The Catholic Church is fast tracking the canonization of Pope John Paul II, which could happen as early as later this year — a record time for the church to invent a bunch of nonsense about miracles. A council of doctors, none of them non-Catholic of course, has validated a second “miracle.”
The canonisation of Wojtyla is getting closer quickly and it could be celebrated next October. In fact, in the past few days, the medical council of the Congregation for the Causes of Saints has recognized as inexplicable one healing attributed to the blessed John Paul II. A supposed “miracle” that, if it is also approved by theologians and the cardinals (as it is very likely), will bring the Polish Pope, who died in 2005, the halo of sainthood in record time, just eight years after his death.
It all happened in great secrecy, with maximum confidentiality.
A bunch of Catholic doctors working in secret have confirmed a detail-free “miracle” healing. How shocking. To quote the late great Greg Giraldo, “They say Pope John Paul II performed miracles. Miracles! He died from a urinary tract infection; he had less magic powers than cranberry juice, but apparently I’m supposed to believe that he had quite a bag of tricks up his sleeve.

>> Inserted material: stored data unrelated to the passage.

Lemma undo_chain_tail bs l us : undo_chain bs l us -> undo_chain bs l (tail us).
Proof.
  induction 1 as [bs l|bs b h c us l u Hr Hh Hu _ IH]; [constructor|].
  destruct us as [|u0 us]; [constructor|]. cbn [app tail] in *. by econstructor.
Qed.

Lemma replay_undo_chain bs c :
  replay bs = Ok c ->
  undo_chain bs (nc_ledger c) (nc_recent_undo c) /\
  len (nc_recent_undo c) = N.min (len bs) NATIVE_RECENT_FORK_BLOCKS.
Proof.
  revert c. induction bs as [|b bs IH] using rev_ind; intros c.
  - unfold replay. destruct chain_new_ok as (c0 & -> & _ & _ & _ & Hu). cbn. intros [= <-].
    rewrite Hu. split; [constructor|done].
  - rewrite replay_snoc. intros (c0 & H0 & Happ)%obind_Ok. destruct (IH _ H0) as [Huc Hlen].
    destruct (replay_ok _ _ H0) as [Hok _].
    apply append_inv in Happ as (p & h & Hac & Hh & _ & _ & Hl & _ & Hus). cbn in Hus.
    pose proof (ac_work _ _ _ Hac) as (t & h' & w & es & _ & _ & _ & _ & _ & Hp & _).
    assert (undo_block (pn_ledger p) (pn_undo p) = Ok (nc_ledger c0)) as Hundo.
    { pose proof (prepare_block_tracks _ _ _ _ _ _ Hp) as Ht.
      apply apply_block_inner_Ok in Hp as [Hbh Hmax _ (l1 & l2 & em & _ & _ & _ & _ & El)].
      apply (tracks_undo _ _ _ Ht); [lia|]. rewrite El. exact Hbh. }
    assert (undo_chain (bs ++ [b]) (nc_ledger c) (nc_recent_undo c0 ++
      [mkVerifiedBlockUndo h (nc_cumulative_work c0) (pn_undo p)])) as Huc'
      by (rewrite Hl; by econstructor).
    rewrite Hus. unfold len in *. rewrite !length_app in *. cbn [length] in *.
    destruct (N.ltb_spec NATIVE_RECENT_FORK_BLOCKS (N.of_nat (length (nc_recent_undo c0) + 1))).
    + split; [by apply undo_chain_tail|]. rewrite tail_length, length_app. cbn [length]. lia.
    + split; [done|]. rewrite length_app. cbn [length]. lia.
Qed.

(** *** Forking *)

Lemma fork_loop_replay depth : forall bs c cr,
  replay bs = Ok cr -> chain_eq c cr -> undo_chain bs (nc_ledger c) (nc_recent_undo c) ->
  (depth <= length (nc_recent_undo c))%nat ->
  exists c' cr', fork_loop depth c = Ok c' /\ replay (take (length bs - depth) bs) = Ok cr' /\ chain_eq c' cr'.
Proof.
  induction depth as [|depth IH]; intros bs c cr Hr Heq Huc Hd.
  { exists c, cr. rewrite Nat.sub_0_r, take_ge by done. done. }
  destruct Heq as (Hn & Hb & Hl & Hw).
  inversion Huc as [? ? E1 E2 E3|bs0 b h c0 us l u Hr0 Hh Hu Huc0 E1 E2 E3]; subst.
  { rewrite <- E3 in Hd. cbn in Hd. lia. }
  destruct (replay_ok _ _ Hr) as [Hok Hbs].
  assert (last (nc_blocks c) = Some b) as Hlast by (rewrite Hb, Hbs; apply last_snoc).
  cbn [fork_loop]. unfold fork_step. rewrite <- E3, last_snoc. cbn [expect obind vu_post_hash vu_ledger].
  unfold head_hash. rewrite Hlast, Hh. cbn [obind]. rewrite bool_decide_eq_true_2 by done. cbn [ensure obind].
  rewrite Hu. cbn [map_err obind expect]. rewrite Hb, Hbs, !removelast_snoc.
  destruct (IH bs0 (mkNativeChain (nc_network c) bs0 (nc_ledger c0) (nc_cumulative_work c0) us) c0) as
    (c' & cr' & Hf & Hr' & Heq').
  - done.
  - destruct (replay_ok _ _ Hr0) as [[Hn0 _ _ _ _] Hbs0]. destruct Hok as [Hn1 _ _ _ _].
    unfold chain_eq; cbn. split_and!; congruence.
  - done.
  - rewrite <- E3, length_app in Hd. cbn in Hd |- *. lia.
  - exists c', cr'. split_and!; [exact Hf| |done].
    rewrite length_app, take_app_le by (cbn; lia). cbn [length].
    replace (length bs0 + 1 - S depth)%nat with (length bs0 - depth)%nat by lia. done.
Qed.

Two doctors of the Vatican council had previously examined this new case, and both gave a favourable opinion. The dossier with the medical records and the testimonies was then officially presented to the Congregation, which immediately included the examination in its agenda. In the past few days it was discussed by a committee of seven doctors, the council (presided over by Dr. Patrick Polisca, Pope John Paul II’s cardiologist), Pope Benedict XVI’s personal physicians and now Pope Francis’s. The medical council also gave a favourable opinion, the first official go-ahead by the Vatican, by defining as inexplicable the healing attributed to the intercession of the blessed Karol Wojtyla.